• Material for the task:
--------------------

Lemma epochs_wp (es : list Z) :
  forall w0 : world F Row Mdl,
  wp (for_each (epoch a train_loader valid_loader) es)
     (fun _ w' =>
        length (train_losses w') = (length (train_losses w0) + length es)%nat /\
        length (valid_losses w') = (length (valid_losses w0) + length es)%nat /\
        csv_file w' = csv_file w0 /\ txt_file w' = txt_file w0 /\
        sig_ok w0 None w' /\
        (exists evs, trace w' = trace w0 ++ evs /\ accepted evs /\
                     List.filter is_pass_event evs =
                     concat (repeat epoch_passes (length es))) /\
        (best_loss w0 = running_best (valid_losses w0) ->
         best_loss w' = running_best (valid_losses w')))
     (fun e' w' =>
        csv_file w' = csv_file w0 /\ txt_file w' = txt_file w0 /\
        sig_ok w0 (Some e') w' /\
        (exists evs, trace w' = trace w0 ++ evs /\ accepted evs) /\
        exists n,
          length (train_losses w') = (length (train_losses w0) + n)%nat /\
          (length (valid_losses w') = (length (valid_losses w0) + n)%nat \/
           S (length (valid_losses w')) = (length (valid_losses w0) + n)%nat))
     w0.
Proof.
  induction es as [|e es IH]; intros w0.
  - apply wp_ret. simpl. rewrite !Nat.add_0_r.
    split_all; auto using sig_ok_refl.
    exists []. rewrite app_nil_r. auto using accepted_nil.
  - simpl for_each. apply wp_bind.
    eapply wp_mono; [apply epoch_wp | |].
    + intros _ w1 (tv & v & evs & Ht & Hv & Hcsv & Htxt & Hs & Htr & Hacc
                   & Hpass & _ & _ & Hbest).
      eapply wp_mono; [apply IH | |].
      * intros _ w2 (Ht2 & Hv2 & Hcsv2 & Htxt2 & Hs2
                     & (evs2 & Htr2 & Hacc2 & Hpass2) & Hbest2).
        rewrite Ht, length_app in Ht2. rewrite Hv, length_app in Hv2.
        simpl in Ht2, Hv2.
        split; [simpl; lia|]. split; [simpl; lia|].
        split; [congruence|]. split; [congruence|].
        split; [eapply sig_ok_seq; eassumption|].
        split.
        { exists (evs ++ evs2).
          split; [rewrite Htr2, Htr, <- app_assoc; reflexivity|].
          split; [apply accepted_app; assumption|].
          rewrite List.filter_app, Hpass, Hpass2. reflexivity. }
        intros Hb0. apply Hbest2. rewrite Hv, running_best_snoc, <- Hb0.
        destruct (flt v (best_loss w0)); tauto.
      * intros e' w2 (Hcsv2 & Htxt2 & Hs2 & (evs2 & Htr2 & Hacc2)
                      & n & Ht2 & Hv2).
        rewrite Ht, length_app in Ht2. rewrite Hv, length_app in Hv2.
        simpl in Ht2, Hv2.
        split; [congruence|]. split; [congruence|].
        split; [eapply sig_ok_seq; eassumption|].
        split.
        { exists (evs ++ evs2).
          split; [rewrite Htr2, Htr, <- app_assoc; reflexivity|].
          apply accepted_app; assumption. }
        exists (S n). lia.
    + intros e' w1 (Hcsv & Htxt & Hs & Htr & Hlens).
      split; [assumption|]. split; [assumption|]. split; [assumption|].
      split; [assumption|].
      destruct Hlens as [[Ht Hv] | [(tv & Ht & Hv) | (tv & v & Ht & Hv)]];
        rewrite Ht, Hv, ?length_app; simpl.
      * exists 0%nat. lia.
      * exists 1%nat. lia.
      * exists 1%nat. lia.
Qed.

--------------------

• Problem requirements:
Every record above must appear again in the answer, unchanged.

• Exercise response:
Lemma epochs_wp (es : list Z) :
  forall w0 : world F Row Mdl,
  wp (for_each (epoch a train_loader valid_loader) es)
     (fun _ w' =>
        length (train_losses w') = (length (train_losses w0) + length es)%nat /\
        length (valid_losses w') = (length (valid_losses w0) + length es)%nat /\
        csv_file w' = csv_file w0 /\ txt_file w' = txt_file w0 /\
        sig_ok w0 None w' /\
        (exists evs, trace w' = trace w0 ++ evs /\ accepted evs /\
                     List.filter is_pass_event evs =
                     concat (repeat epoch_passes (length es))) /\
        (best_loss w0 = running_best (valid_losses w0) ->
         best_loss w' = running_best (valid_losses w')))
     (fun e' w' =>
        csv_file w' = csv_file w0 /\ txt_file w' = txt_file w0 /\
        sig_ok w0 (Some e') w' /\
        (exists evs, trace w' = trace w0 ++ evs /\ accepted evs) /\
        exists n,
          length (train_losses w') = (length (train_losses w0) + n)%nat /\
          (length (valid_losses w') = (length (valid_losses w0) + n)%nat \/
           S (length (valid_losses w')) = (length (valid_losses w0) + n)%nat))
     w0.
Proof.
  induction es as [|e es IH]; intros w0.
  - apply wp_ret. simpl. rewrite !Nat.add_0_r.
    split_all; auto using sig_ok_refl.
    exists []. rewrite app_nil_r. auto using accepted_nil.
  - simpl for_each. apply wp_bind.
    eapply wp_mono; [apply epoch_wp | |].
    + intros _ w1 (tv & v & evs & Ht & Hv & Hcsv & Htxt & Hs & Htr & Hacc
                   & Hpass & _ & _ & Hbest).
      eapply wp_mono; [apply IH | |].
      * intros _ w2 (Ht2 & Hv2 & Hcsv2 & Htxt2 & Hs2
                     & (evs2 & Htr2 & Hacc2 & Hpass2) & Hbest2).
        rewrite Ht, length_app in Ht2. rewrite Hv, length_app in Hv2.
        simpl in Ht2, Hv2.
        split; [simpl; lia|]. split; [simpl; lia|].
        split; [congruence|]. split; [congruence|].
        split; [eapply sig_ok_seq; eassumption|].
        split.
        { exists (evs ++ evs2).
          split; [rewrite Htr2, Htr, <- app_assoc; reflexivity|].
          split; [apply accepted_app; assumption|].
          rewrite List.filter_app, Hpass, Hpass2. reflexivity. }
        intros Hb0. apply Hbest2. rewrite Hv, running_best_snoc, <- Hb0.
        destruct (flt v (best_loss w0)); tauto.
      * intros e' w2 (Hcsv2 & Htxt2 & Hs2 & (evs2 & Htr2 & Hacc2)
                      & n & Ht2 & Hv2).
        rewrite Ht, length_app in Ht2. rewrite Hv, length_app in Hv2.
        simpl in Ht2, Hv2.
        split; [congruence|]. split; [congruence|].
        split; [eapply sig_ok_seq; eassumption|].
        split.
        { exists (evs ++ evs2).
          split; [rewrite Htr2, Htr, <- app_assoc; reflexivity|].
          apply accepted_app; assumption. }
        exists (S n). lia.
    + intros e' w1 (Hcsv & Htxt & Hs & Htr & Hlens).
      split; [assumption|]. split; [assumption|]. split; [assumption|].
      split; [assumption|].
      destruct Hlens as [[Ht Hv] | [(tv & Ht & Hv) | (tv & v & Ht & Hv)]];
        rewrite Ht, Hv, ?length_app; simpl.
      * exists 0%nat. lia.
      * exists 1%nat. lia.
      * exists 1%nat. lia.
Qed.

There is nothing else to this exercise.